Trash Tara: It Starts With An Inhale
November 6 - December 2, 2014
The IMC Lab + Gallery
56 W. 22nd St. 6th Fl. New York, NY 10010

The IMC Lab + Gallery is pleased to present “Trash Tara: It Starts With In An Inhale”, a solo exhibition by Colleen Flanigan. This exhibition is the result of Flanigan’s participation in IMC’s Co-Create residency program, which pairs artists with technologists to enable the creation of new participatory and socially conscious art forms.

Colleen Flanigan works at the intersection of art, science, technology, and the environment. She is the first visual artist to be certified by the Global Coral Reef Alliance in Biorock® mineral accretion, a method for coral reef restoration that shares many metallurgical, electrical and chemical principles with her early jewelry and sculpture, which encompassed electroforming, casting, welding, surface patinas, and mixed media fabrication. She and an international, interdisciplinary team have created a DNA-inspired sculpture to become an artistic coral refuge, scientific study, and unique attraction in the Museo Subaquatico de Arte (MUSA) in the National Marine Park of Cancun, Mexico. Scientists, filmmakers, environmentalists, government, tourism, divers, and others are involved with bringing this new angle to the underwater art/science institution started in 2009.

One of the inaugural class of TED Fellows (2009) and TED Senior Fellows (2010-2012), Colleen has been raising awareness about "art as ecology" coral work through presentations and creating multimedia installations, sometimes participatory, at TED, TEDx's, Maker Faires, Science Pubs, American Museum of Natural History, Environmental Film Festivals, NOAA, School of Visual Arts (SVA), ocean conferences, and youth events.

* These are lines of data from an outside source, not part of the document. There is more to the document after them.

(** * Random walks with Stable Diffusion: walks, batching and gif export

    A shallow embedding of the guide
    [guides/keras_cv/random_walks_with_stable_diffusion.py].

    - Python integers are [Z]; [//] is floor division and raises
      [ZeroDivisionError] on a zero divisor.
    - Python lists are [list]; a list object that is shared with a caller is
      threaded explicitly, so that in-place updates stay observable.
    - Tensors are flat lists of real numbers: the floating-point arithmetic of
      TensorFlow is idealised as exact arithmetic over [R].
    - The diffusion model ([model.generate_image]), [Image.fromarray] and the
      random stream behind [tf.random.normal] are collaborators of the script;
      they are Section variables. *)

From Stdlib Require Import String List ZArith Reals Lra Lia Bool.
Import ListNotations.

Set Implicit Arguments.

(** ** The fragment of Python the script relies on *)

Module Py.

Inductive exn : Set :=
| IndexError
| ZeroDivisionError
| InvalidArgumentError.

(** A computation either raises or returns. *)
Definition result (A : Type) : Type := (exn + A)%type.

Definition ret {A} (a : A) : result A := inr a.

Definition bind {A B} (m : result A) (k : A -> result B) : result B :=
  match m with
  | inl e => inl e
  | inr a => k a
  end.

(** [a // b] *)
Definition floordiv (a b : Z) : result Z :=
  if (b =? 0)%Z then inl ZeroDivisionError else inr (a / b)%Z.

(** [range(n)] *)
Definition range (n : Z) : list Z := map Z.of_nat (seq 0 (Z.to_nat n)).

(** How a slice bound is brought into [0 .. len]: a negative bound counts
    from the end, and everything is clamped. *)
Definition slice_bound (len i : Z) : Z :=
  if (i <? 0)%Z then Z.max 0 (i + len) else Z.min i len.

(** [l[start:stop]]; a missing bound is [None]. *)
Definition slice {A} (l : list A) (start stop : option Z) : list A :=
  let len := Z.of_nat (length l) in
  let lo := match start with Some i => slice_bound len i | None => 0%Z end in
  let hi := match stop with Some i => slice_bound len i | None => len end in
  firstn (Z.to_nat (hi - lo)) (skipn (Z.to_nat lo) l).

(** [l[::-1]] *)
Definition reversed {A} (l : list A) : list A := rev l.

(** [l[0]] *)
Definition item0 {A} (l : list A) : result A :=
  match l with
  | [] => inl IndexError
  | x :: _ => inr x
  end.

(** A [for] loop whose body may raise: the state is threaded through the
    iterations and the first exception ends the loop. *)
Fixpoint for_each {I S} (xs : list I) (body : I -> S -> result S) (s : S)
  : result S :=
  match xs with
  | [] => inr s
  | x :: xs' =>
      match body x s with
      | inl e => inl e
      | inr s' => for_each xs' body s'
      end
  end.

End Py.

Notation "x <- m ;; k" := (Py.bind m (fun x => k))
  (at level 61, m at next level, right associativity).

(** ** The gif exporter *)

Section Exporter.

Variable Frame : Type.

(** The call [images[0].save(filename, save_all=True, append_images=...,
    duration=..., loop=...)] as the exporter makes it: the image it is called
    on followed by the appended ones, the duration keyword in milliseconds
    and the loop count.  [Image.save] is Pillow's; what it makes of the call
    is not modelled (a GIF stores its delays in whole centiseconds, and a
    negative duration is refused), so a statement about the artifact is
    about a positive rate and about what the writer is asked for. *)
Record gif : Type := {
  gif_filename : string;
  gif_frames : list Frame;
  gif_duration : Z;
  gif_loop : Z
}.

(** [images += images[2:-1][::-1]]: the right-hand side is a fresh list, and
    [+=] on a list extends the list object itself. *)
Definition rubber_band_extend (images : list Frame) : list Frame :=
  images ++ Py.reversed (Py.slice images (Some 2%Z) (Some (-1)%Z)).

(** [export_as_gif(filename, images, frames_per_second, rubber_band)].
    The first component is the content of the list object [images] when the
    call ends: the object is the caller's, so this is what the caller sees
    afterwards.  The second is the exception the exporter raises, or the
    call it makes to the writer.  [images[0]] is evaluated before the
    arguments of [save]. *)
Definition export_as_gif (filename : string) (images : list Frame)
    (frames_per_second : Z) (rubber_band : bool)
  : list Frame * Py.result gif :=
  let images := if rubber_band then rubber_band_extend images else images in
  (images,
   first <- Py.item0 images ;;
   duration <- Py.floordiv 1000 frames_per_second ;;
   Py.ret {| gif_filename := filename;
             gif_frames := first :: Py.slice images (Some 1%Z) None;
             gif_duration := duration;
             gif_loop := 0 |}).

(** The call with the default [frames_per_second=10]. *)
Definition export_as_gif_default (filename : string) (images : list Frame)
    (rubber_band : bool) : list Frame * Py.result gif :=
  export_as_gif filename images 10 rubber_band.

End Exporter.

Arguments gif_filename {Frame}.
Arguments gif_frames {Frame}.
Arguments gif_duration {Frame}.
Arguments gif_loop {Frame}.

(** ** Tensors and the TensorFlow operations the script calls *)

(** A tensor, flattened; the shape plays no role in what follows beyond two
    operands having as many entries. *)
Definition tensor : Type := list R.

Definition zip_with {A B C} (f : A -> B -> C) (a : list A) (b : list B)
  : list C :=
  map (fun p => f (fst p) (snd p)) (combine a b).

(** Entry-wise [a + b], [a - b], [a * c] and [a / c] (the last two with a
    scalar [c]).  The script applies them to tensors of one shape; on lists
    of different lengths the entries are paired up to the shorter one, where
    TensorFlow would broadcast or raise. *)
Definition t_add (a b : tensor) : tensor := zip_with Rplus a b.
Definition t_sub (a b : tensor) : tensor := zip_with Rminus a b.
Definition t_mul (a : tensor) (c : R) : tensor := map (fun x => (x * c)%R) a.
Definition t_div (a : tensor) (c : R) : tensor := map (fun x => (x / c)%R) a.

(** [tf.tensordot(scales, t, axes=0)] for a vector of scalars: the outer
    product, one scaled copy of [t] per scalar. *)
Definition tensordot0 (scales : list R) (t : tensor) : list tensor :=
  map (fun c => map (fun x => (c * x)%R) t) scales.

(** [tf.linspace(start, stop, num)] is TensorFlow's, not this script's.  It is
    modelled on the library's definition: with [n_steps = max(num - 1, 1)] and
    [delta = (stop - start) / n_steps], the result is [start], then
    [start + delta * i] for [i = 1 .. n_steps - 1], then [stop], cut to [num]
    entries (none when [num] is 0); a negative [num] is rejected. *)
Section Linspace.

Variable T : Type.
Variables add sub : T -> T -> T.
Variables mul div : T -> R -> T.

Definition linspace (start stop : T) (num : Z) : Py.result (list T) :=
  if (num <? 0)%Z then inl Py.InvalidArgumentError
  else
    let n_steps := Nat.max (Z.to_nat num - 1) 1 in
    let delta := div (sub stop start) (INR n_steps) in
    let res := map (fun i => add start (mul delta (INR i)))
                   (seq 1 (n_steps - 1)) in
    inr (firstn (Z.to_nat num) (start :: res ++ [stop])).

End Linspace.

(** [tf.linspace] on scalars and on tensors of one shape (ends of
    different lengths are refused here; TensorFlow would broadcast the
    shapes that allow it). *)
Definition tf_linspace : R -> R -> Z -> Py.result (list R) :=
  linspace Rplus Rminus Rmult Rdiv.

Definition tf_linspace_nd (start stop : tensor) (num : Z)
  : Py.result (list tensor) :=
  if (length start =? length stop)%nat
  then linspace t_add t_sub t_mul t_div start stop num
  else inl Py.InvalidArgumentError.

(** [tf.linspace(batch_size*i, batch_size*(i+1) - 1, batch_size)], the indices
    of the vectors of batch [i]. *)
Definition step_offsets (batch_size step_index : Z) : Py.result (list R) :=
  tf_linspace (IZR (batch_size * step_index))
              (IZR (batch_size * (step_index + 1) - 1)) batch_size.

(** [interpolated_encodings = tf.linspace(encoding_1, encoding_2,
    interpolation_steps)] *)
Definition interpolated_encodings (encoding_1 encoding_2 : tensor)
    (interpolation_steps : Z) : Py.result (list tensor) :=
  tf_linspace_nd encoding_1 encoding_2 interpolation_steps.

(** [encoding_step = (encoding_2 - encoding_1) / interpolation_steps] *)
Definition encoding_step (encoding_1 encoding_2 : tensor)
    (interpolation_steps : Z) : tensor :=
  t_div (t_sub encoding_2 encoding_1) (IZR interpolation_steps).

(** The encodings of one batch of the fine-grained interpolation:
    [encoding_1 + tf.tensordot(step_offsets, encoding_step, 0)]. *)
Definition encodings (encoding_1 step : tensor) (batch_size step_index : Z)
  : Py.result (list tensor) :=
  offsets <- step_offsets batch_size step_index ;;
  Py.ret (map (t_add encoding_1) (tensordot0 offsets step)).

(** ** The random stream *)

(** [tf.random.normal(shape, stddev=..., seed=...)] is TensorFlow's.  Its
    seeding contract: with an operation seed the values are a function of the
    seed and of a counter that the kernel advances on every call, the same in
    every run of the program; without one a seed is picked at random, so the
    values belong to the run.  The draw is the standard normal sample times
    [stddev] (plus the mean, 0). *)
Record tf_rng : Type := {
  seeded_calls : nat;
  unseeded_calls : nat
}.

Section RandomNormal.

(** The kernel with an operation seed: seed, counter, shape. *)
Variable standard_normal : Z -> nat -> list Z -> tensor.
(** What the run's randomly picked seeds produce: call number, shape. *)
Variable entropy : nat -> list Z -> tensor.

Definition tf_random_normal (shape : list Z) (stddev : R) (seed : option Z)
    (g : tf_rng) : tensor * tf_rng :=
  match seed with
  | Some s =>
      (t_mul (standard_normal s (seeded_calls g) shape) stddev,
       {| seeded_calls := S (seeded_calls g);
          unseeded_calls := unseeded_calls g |})
  | None =>
      (t_mul (entropy (unseeded_calls g) shape) stddev,
       {| seeded_calls := seeded_calls g;
          unseeded_calls := S (unseeded_calls g) |})
  end.

End RandomNormal.

(** ** Tensor objects *)

(** Tensors are objects: a list such as [batch_encodings] holds references,
    and a reference is a position in the store.  A TensorFlow tensor is
    immutable and has no in-place addition, so Python runs
    [encoding += random_deltas] as [encoding = encoding + random_deltas]: the
    sum is a new object and the name is rebound to it.  (Were [encoding] a
    NumPy array, its in-place addition would defer to the tensor on the
    right, which has the higher array priority, and the sum would be a new
    tensor all the same.) *)
Definition store : Type := list tensor.

Definition alloc (h : store) (t : tensor) : nat * store :=
  (length h, h ++ [t]).

Definition deref (h : store) (r : nat) : tensor := nth r h [].

(** [tf.stack(refs)] reads every referenced tensor. *)
Definition tf_stack (h : store) (refs : list nat) : list tensor :=
  map (deref h) refs.

(** ** The three sampling loops *)

Section Sampling.

Variables Img Frame : Type.

(** [model.generate_image(encoded_text, batch_size=..., num_steps=...,
    diffusion_noise=...)]: the encodings (a batch, or one encoding as a
    singleton), the batch size, the number of diffusion steps and the noise
    (one tensor as a singleton, or a batch). *)
Variable generate_image : list tensor -> Z -> Z -> list tensor -> list Img.

(** [Image.fromarray] *)
Variable fromarray : Img -> Frame.

(** The random stream: the seeded kernel, and what this run draws when no
    seed is given. *)
Variable standard_normal : Z -> nat -> list Z -> tensor.
Variable entropy : nat -> list Z -> tensor.

(** The list [images] the loops extend, together with the record of what
    was handed to the model, one entry per call: the batch of encodings of
    the text-encoding walks, the batch of noise of the circular walk. *)
Record sampler : Type := {
  batches : list (list tensor);
  images : list Frame
}.

Definition no_images : sampler := {| batches := []; images := [] |}.

(** [images += [Image.fromarray(img) for img in model.generate_image(...)]] *)
Definition sample (s : sampler) (batch : list tensor) (imgs : list Img)
  : sampler :=
  {| batches := batches s ++ [batch];
     images := images s ++ map fromarray imgs |}.

(** Lines 135-153: the fine-grained interpolation. *)
Definition interpolation_loop (encoding_1 encoding_2 : tensor)
    (interpolation_steps batch_size : Z) (noise : tensor)
  : Py.result sampler :=
  let step := encoding_step encoding_1 encoding_2 interpolation_steps in
  n <- Py.floordiv interpolation_steps batch_size ;;
  Py.for_each (Py.range n)
    (fun step_index s =>
       batch <- encodings encoding_1 step batch_size step_index ;;
       Py.ret (sample s batch (generate_image batch batch_size 25 [noise])))
    no_images.

(** The state of the random walk: the tensor objects, the object the name
    [encoding] is bound to, the random stream and the images so far. *)
Record walker : Type := {
  heap : store;
  encoding : nat;
  rng : tf_rng;
  sampled : sampler
}.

Exhibiting internationally, including Indonesia, Europe, the US, Canada, the UK, and Mexico, Colleen has been making art all of her life. She has a BA in Design from UCLA and a post-baccalaureate degree in Metals from the Oregon College of Art and Craft. Human relationships with resources and other species are at the core of her artistic investigation, along with a strong connection to tactile materials and a desire to semi-curate spontaneous public interactions. In 2004, her work evolved to include alter egos who give physical/visual voice to specific socio-ecological concepts, from ocean health to climate change. Miss Snail Pail (MSP) for example, emerged as a healthy alternative to pesticides and a back yard chef with over 30 recipes using the spiral-shelled mollusks. The nature of being in a unique costume means she is on point for the topic she is visually discussing. Throughout her work, Flanigan has been addressing breath, and the ability to breathe, from underwater coral reefs to her more recent work addressing the issues of human breath. Her most recent alter ego, Trash Tara, roams the city, picking up discarded cigarette butts, and sparking conversations about recycling and clean air along the way. For this exhibition, Flanigan is drawing a parallel between her work underwater and her work on urban streets, bringing a playful sensibility to the complex matter of polluted air, water, and streets. She has created an immersive installation, mixing together an underwater world with the grittiness of urban pollution. With the help of IMC technologist James Tunick and fellow Co-Create resident Dan Baker, Flanigan’s work uses repurposed materials and interactive technology to collapse an ocean and a metropolis into a magical space that fosters awareness and open conversation about social and environmental activism in oceans and on land.

TrashTara is made possible in part with public funds from the Manhattan Community Arts Fund, supported by the New York City Department of Cultural Affairs in partnership with the City Council and administered by Lower Manhattan Cultural Council.